> [Goal of the exercise]:
An exact copy is required of the lines from the one with "(** The block" through the last line of the material below, and of nothing else.

> [Data for the task]:
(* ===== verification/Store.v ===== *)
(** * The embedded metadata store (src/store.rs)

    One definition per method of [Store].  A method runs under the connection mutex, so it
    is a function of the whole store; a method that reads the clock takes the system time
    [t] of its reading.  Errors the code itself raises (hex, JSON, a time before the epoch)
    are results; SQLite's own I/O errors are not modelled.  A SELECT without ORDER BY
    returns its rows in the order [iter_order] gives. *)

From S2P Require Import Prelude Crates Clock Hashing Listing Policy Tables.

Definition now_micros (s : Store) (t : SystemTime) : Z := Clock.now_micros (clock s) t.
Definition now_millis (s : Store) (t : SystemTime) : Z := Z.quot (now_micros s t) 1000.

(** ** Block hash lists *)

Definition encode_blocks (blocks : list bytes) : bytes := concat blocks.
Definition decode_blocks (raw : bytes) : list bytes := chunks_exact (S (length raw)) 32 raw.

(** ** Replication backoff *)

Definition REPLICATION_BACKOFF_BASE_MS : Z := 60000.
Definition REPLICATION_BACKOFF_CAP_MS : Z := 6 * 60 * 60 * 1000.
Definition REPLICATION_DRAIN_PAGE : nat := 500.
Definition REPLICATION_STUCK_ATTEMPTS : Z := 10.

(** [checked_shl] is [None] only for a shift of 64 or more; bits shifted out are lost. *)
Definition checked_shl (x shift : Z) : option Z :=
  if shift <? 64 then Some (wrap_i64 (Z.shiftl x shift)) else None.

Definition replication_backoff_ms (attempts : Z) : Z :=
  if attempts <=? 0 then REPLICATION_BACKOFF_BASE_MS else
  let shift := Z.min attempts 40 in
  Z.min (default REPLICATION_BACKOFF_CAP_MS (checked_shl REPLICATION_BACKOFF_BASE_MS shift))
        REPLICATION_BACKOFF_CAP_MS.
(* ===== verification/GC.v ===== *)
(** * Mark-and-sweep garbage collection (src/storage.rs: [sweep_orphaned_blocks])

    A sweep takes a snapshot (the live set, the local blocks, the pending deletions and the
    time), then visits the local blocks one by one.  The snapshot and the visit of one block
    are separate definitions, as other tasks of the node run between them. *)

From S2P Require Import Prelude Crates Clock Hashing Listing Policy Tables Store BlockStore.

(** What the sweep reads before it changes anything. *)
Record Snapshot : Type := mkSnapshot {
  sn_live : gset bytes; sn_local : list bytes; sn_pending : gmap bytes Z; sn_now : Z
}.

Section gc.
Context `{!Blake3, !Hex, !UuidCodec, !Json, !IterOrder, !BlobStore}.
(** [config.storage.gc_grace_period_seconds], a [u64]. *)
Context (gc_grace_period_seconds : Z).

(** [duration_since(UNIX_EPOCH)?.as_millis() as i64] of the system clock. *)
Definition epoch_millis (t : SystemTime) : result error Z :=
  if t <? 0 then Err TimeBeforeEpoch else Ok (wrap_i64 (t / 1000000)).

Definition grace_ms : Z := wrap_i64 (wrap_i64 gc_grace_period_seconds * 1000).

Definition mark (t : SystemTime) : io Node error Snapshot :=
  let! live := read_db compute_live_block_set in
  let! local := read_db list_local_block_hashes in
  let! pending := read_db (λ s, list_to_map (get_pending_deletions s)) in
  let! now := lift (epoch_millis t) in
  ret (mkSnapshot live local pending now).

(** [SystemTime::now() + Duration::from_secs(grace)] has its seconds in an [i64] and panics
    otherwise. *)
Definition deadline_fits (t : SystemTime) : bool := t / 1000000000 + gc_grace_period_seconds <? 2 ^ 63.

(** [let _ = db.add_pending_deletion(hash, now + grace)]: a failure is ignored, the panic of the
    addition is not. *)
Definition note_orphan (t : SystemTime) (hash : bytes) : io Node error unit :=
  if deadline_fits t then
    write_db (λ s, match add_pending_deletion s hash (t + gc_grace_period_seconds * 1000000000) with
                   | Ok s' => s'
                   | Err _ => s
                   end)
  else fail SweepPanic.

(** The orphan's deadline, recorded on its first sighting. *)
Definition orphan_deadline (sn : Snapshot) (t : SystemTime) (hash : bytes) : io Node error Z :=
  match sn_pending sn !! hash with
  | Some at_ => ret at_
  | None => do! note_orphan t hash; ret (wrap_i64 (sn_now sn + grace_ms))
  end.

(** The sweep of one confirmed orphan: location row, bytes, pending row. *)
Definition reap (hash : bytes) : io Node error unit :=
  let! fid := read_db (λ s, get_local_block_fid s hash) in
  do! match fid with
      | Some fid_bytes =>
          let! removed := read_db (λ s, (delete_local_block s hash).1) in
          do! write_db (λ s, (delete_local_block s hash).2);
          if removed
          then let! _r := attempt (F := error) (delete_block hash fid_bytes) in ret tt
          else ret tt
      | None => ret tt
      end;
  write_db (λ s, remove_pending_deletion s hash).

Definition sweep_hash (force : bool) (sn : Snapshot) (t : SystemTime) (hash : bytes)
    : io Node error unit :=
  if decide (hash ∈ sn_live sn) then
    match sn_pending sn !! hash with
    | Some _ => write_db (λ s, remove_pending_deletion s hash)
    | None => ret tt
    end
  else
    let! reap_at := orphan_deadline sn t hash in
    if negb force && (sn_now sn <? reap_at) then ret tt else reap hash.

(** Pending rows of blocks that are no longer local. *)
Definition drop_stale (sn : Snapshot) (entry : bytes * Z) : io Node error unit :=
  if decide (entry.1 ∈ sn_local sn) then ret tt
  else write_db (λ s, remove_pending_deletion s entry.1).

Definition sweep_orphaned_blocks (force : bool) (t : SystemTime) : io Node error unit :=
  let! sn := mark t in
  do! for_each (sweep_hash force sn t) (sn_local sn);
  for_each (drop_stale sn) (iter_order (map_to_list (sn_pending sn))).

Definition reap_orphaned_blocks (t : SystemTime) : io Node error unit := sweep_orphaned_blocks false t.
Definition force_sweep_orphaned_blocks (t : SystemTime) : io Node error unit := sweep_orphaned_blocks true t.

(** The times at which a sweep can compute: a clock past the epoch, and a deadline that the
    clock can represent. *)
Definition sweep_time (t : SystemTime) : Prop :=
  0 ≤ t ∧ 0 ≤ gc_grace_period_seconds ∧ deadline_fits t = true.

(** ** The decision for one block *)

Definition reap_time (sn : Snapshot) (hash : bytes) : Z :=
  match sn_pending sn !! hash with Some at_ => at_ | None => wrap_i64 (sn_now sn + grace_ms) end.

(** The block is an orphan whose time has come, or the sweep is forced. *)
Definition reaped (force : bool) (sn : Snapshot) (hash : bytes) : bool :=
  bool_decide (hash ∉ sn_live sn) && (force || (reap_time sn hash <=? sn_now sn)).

> [Response to the exercise]:
(** The block is an orphan whose time has come, or the sweep is forced. *)
Definition reaped (force : bool) (sn : Snapshot) (hash : bytes) : bool :=
  bool_decide (hash ∉ sn_live sn) && (force || (reap_time sn hash <=? sn_now sn)).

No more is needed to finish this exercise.